## Required action
Beginning with the first line, copy out each line of the material until the line containing "Fixpoint IndexByte (s" has been copied as well.

## Records to use

◇ ◇ ◇ ◇ ◇ ◇ ◇

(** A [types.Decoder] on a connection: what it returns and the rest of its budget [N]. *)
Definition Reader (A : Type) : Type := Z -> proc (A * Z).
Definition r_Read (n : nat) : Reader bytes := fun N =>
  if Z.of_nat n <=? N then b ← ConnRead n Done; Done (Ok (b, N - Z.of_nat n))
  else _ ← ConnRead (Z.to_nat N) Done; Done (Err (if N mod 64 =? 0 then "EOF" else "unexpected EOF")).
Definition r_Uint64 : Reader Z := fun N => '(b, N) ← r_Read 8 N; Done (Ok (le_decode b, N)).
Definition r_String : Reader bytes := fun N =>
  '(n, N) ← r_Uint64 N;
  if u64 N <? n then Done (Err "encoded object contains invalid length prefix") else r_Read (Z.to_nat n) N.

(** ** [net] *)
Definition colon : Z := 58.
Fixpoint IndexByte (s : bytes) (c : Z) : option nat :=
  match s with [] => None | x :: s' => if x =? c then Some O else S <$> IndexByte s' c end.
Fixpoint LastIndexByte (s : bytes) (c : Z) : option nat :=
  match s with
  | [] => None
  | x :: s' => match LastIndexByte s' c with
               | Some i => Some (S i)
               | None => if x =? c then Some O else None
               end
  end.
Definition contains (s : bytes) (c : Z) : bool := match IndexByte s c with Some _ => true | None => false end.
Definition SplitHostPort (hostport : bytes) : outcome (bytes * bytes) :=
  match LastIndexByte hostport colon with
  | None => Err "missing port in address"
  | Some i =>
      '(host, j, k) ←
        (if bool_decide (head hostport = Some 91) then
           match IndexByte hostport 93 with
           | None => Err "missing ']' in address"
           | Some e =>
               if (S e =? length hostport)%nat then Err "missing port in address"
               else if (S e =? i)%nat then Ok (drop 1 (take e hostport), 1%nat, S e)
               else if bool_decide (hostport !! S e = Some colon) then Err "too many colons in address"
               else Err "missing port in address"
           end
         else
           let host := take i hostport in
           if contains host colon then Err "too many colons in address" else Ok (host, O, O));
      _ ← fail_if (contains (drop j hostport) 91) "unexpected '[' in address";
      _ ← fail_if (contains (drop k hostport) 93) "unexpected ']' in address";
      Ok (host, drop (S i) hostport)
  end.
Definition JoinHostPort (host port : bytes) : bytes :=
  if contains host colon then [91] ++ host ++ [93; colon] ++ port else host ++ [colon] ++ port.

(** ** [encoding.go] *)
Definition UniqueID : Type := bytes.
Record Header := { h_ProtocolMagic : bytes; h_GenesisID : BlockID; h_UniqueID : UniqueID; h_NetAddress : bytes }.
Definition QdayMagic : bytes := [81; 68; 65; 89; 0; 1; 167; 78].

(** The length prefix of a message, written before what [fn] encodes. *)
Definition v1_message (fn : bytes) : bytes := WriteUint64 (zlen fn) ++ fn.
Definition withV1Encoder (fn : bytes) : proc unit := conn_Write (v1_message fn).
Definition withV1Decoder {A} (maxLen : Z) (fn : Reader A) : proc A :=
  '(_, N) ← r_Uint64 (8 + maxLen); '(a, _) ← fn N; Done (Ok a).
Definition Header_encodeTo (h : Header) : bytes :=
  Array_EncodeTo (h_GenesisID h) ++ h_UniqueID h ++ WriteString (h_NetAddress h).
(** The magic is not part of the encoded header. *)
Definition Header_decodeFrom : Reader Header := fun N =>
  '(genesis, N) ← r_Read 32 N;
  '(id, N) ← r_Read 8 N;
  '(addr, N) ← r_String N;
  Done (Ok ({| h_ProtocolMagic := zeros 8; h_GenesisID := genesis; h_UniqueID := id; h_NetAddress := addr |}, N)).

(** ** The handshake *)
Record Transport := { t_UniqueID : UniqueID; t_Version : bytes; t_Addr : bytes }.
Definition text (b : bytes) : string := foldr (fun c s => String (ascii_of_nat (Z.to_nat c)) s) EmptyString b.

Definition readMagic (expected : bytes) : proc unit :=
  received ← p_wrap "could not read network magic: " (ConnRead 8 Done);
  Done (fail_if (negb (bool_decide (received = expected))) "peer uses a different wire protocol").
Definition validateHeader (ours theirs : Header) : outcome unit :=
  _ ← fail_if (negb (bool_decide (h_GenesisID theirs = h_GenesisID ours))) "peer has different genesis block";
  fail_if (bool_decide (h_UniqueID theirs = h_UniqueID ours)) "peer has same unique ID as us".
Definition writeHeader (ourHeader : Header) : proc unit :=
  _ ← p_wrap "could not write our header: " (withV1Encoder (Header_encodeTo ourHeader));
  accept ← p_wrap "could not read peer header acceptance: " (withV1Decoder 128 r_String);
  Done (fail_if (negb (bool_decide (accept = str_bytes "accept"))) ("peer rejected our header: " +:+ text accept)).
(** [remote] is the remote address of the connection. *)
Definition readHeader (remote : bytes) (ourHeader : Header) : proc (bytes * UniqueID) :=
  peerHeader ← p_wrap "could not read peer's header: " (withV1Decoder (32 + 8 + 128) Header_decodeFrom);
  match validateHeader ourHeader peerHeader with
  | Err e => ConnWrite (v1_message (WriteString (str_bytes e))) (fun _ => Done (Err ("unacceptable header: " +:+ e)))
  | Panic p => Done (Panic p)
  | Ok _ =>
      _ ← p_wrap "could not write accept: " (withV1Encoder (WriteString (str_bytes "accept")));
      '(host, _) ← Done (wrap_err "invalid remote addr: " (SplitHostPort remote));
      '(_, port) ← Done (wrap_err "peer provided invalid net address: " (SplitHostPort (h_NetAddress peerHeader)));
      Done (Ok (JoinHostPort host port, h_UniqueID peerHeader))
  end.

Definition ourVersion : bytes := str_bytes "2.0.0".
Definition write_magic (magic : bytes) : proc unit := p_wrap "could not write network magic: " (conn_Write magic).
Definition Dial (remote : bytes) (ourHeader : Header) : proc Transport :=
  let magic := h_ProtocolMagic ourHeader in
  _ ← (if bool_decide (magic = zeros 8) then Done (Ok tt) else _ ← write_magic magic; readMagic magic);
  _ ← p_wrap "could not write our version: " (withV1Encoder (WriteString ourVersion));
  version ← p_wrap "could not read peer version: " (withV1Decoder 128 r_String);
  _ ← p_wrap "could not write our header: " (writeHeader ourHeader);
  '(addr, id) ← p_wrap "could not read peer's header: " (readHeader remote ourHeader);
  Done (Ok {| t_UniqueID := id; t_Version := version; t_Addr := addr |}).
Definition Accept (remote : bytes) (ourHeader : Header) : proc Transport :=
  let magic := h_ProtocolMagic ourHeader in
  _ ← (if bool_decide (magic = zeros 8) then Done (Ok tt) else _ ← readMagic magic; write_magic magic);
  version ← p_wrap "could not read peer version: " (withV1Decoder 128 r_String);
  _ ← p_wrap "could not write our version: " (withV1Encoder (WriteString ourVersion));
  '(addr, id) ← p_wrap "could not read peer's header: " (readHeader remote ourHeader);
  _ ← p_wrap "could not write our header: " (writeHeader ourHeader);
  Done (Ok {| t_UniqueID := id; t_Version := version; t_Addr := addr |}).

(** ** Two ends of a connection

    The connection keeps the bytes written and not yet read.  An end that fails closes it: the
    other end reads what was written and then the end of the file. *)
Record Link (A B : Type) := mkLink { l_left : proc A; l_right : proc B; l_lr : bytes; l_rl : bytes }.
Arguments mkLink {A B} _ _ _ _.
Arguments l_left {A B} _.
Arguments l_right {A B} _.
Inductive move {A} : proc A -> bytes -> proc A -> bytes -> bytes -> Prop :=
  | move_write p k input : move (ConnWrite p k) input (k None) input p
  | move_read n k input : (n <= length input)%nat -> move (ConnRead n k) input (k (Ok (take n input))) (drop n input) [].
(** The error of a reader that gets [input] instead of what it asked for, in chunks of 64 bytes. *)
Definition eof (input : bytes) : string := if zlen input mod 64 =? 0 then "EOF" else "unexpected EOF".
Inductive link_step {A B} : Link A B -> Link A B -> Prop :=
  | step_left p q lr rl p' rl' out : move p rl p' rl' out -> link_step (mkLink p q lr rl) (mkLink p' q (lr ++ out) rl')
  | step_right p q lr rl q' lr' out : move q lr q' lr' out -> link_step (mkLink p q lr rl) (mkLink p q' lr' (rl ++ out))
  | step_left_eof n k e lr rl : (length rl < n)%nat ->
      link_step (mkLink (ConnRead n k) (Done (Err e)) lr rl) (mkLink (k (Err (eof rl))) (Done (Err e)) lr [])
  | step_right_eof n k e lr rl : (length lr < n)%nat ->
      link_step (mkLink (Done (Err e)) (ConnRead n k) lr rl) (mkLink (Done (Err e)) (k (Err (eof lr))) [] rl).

◇ ◇ ◇ ◇ ◇ ◇ ◇

## Response to this exercise
(** A [types.Decoder] on a connection: what it returns and the rest of its budget [N]. *)
Definition Reader (A : Type) : Type := Z -> proc (A * Z).
Definition r_Read (n : nat) : Reader bytes := fun N =>
  if Z.of_nat n <=? N then b ← ConnRead n Done; Done (Ok (b, N - Z.of_nat n))
  else _ ← ConnRead (Z.to_nat N) Done; Done (Err (if N mod 64 =? 0 then "EOF" else "unexpected EOF")).
Definition r_Uint64 : Reader Z := fun N => '(b, N) ← r_Read 8 N; Done (Ok (le_decode b, N)).
Definition r_String : Reader bytes := fun N =>
  '(n, N) ← r_Uint64 N;
  if u64 N <? n then Done (Err "encoded object contains invalid length prefix") else r_Read (Z.to_nat n) N.

(** ** [net] *)
Definition colon : Z := 58.
Fixpoint IndexByte (s : bytes) (c : Z) : option nat :=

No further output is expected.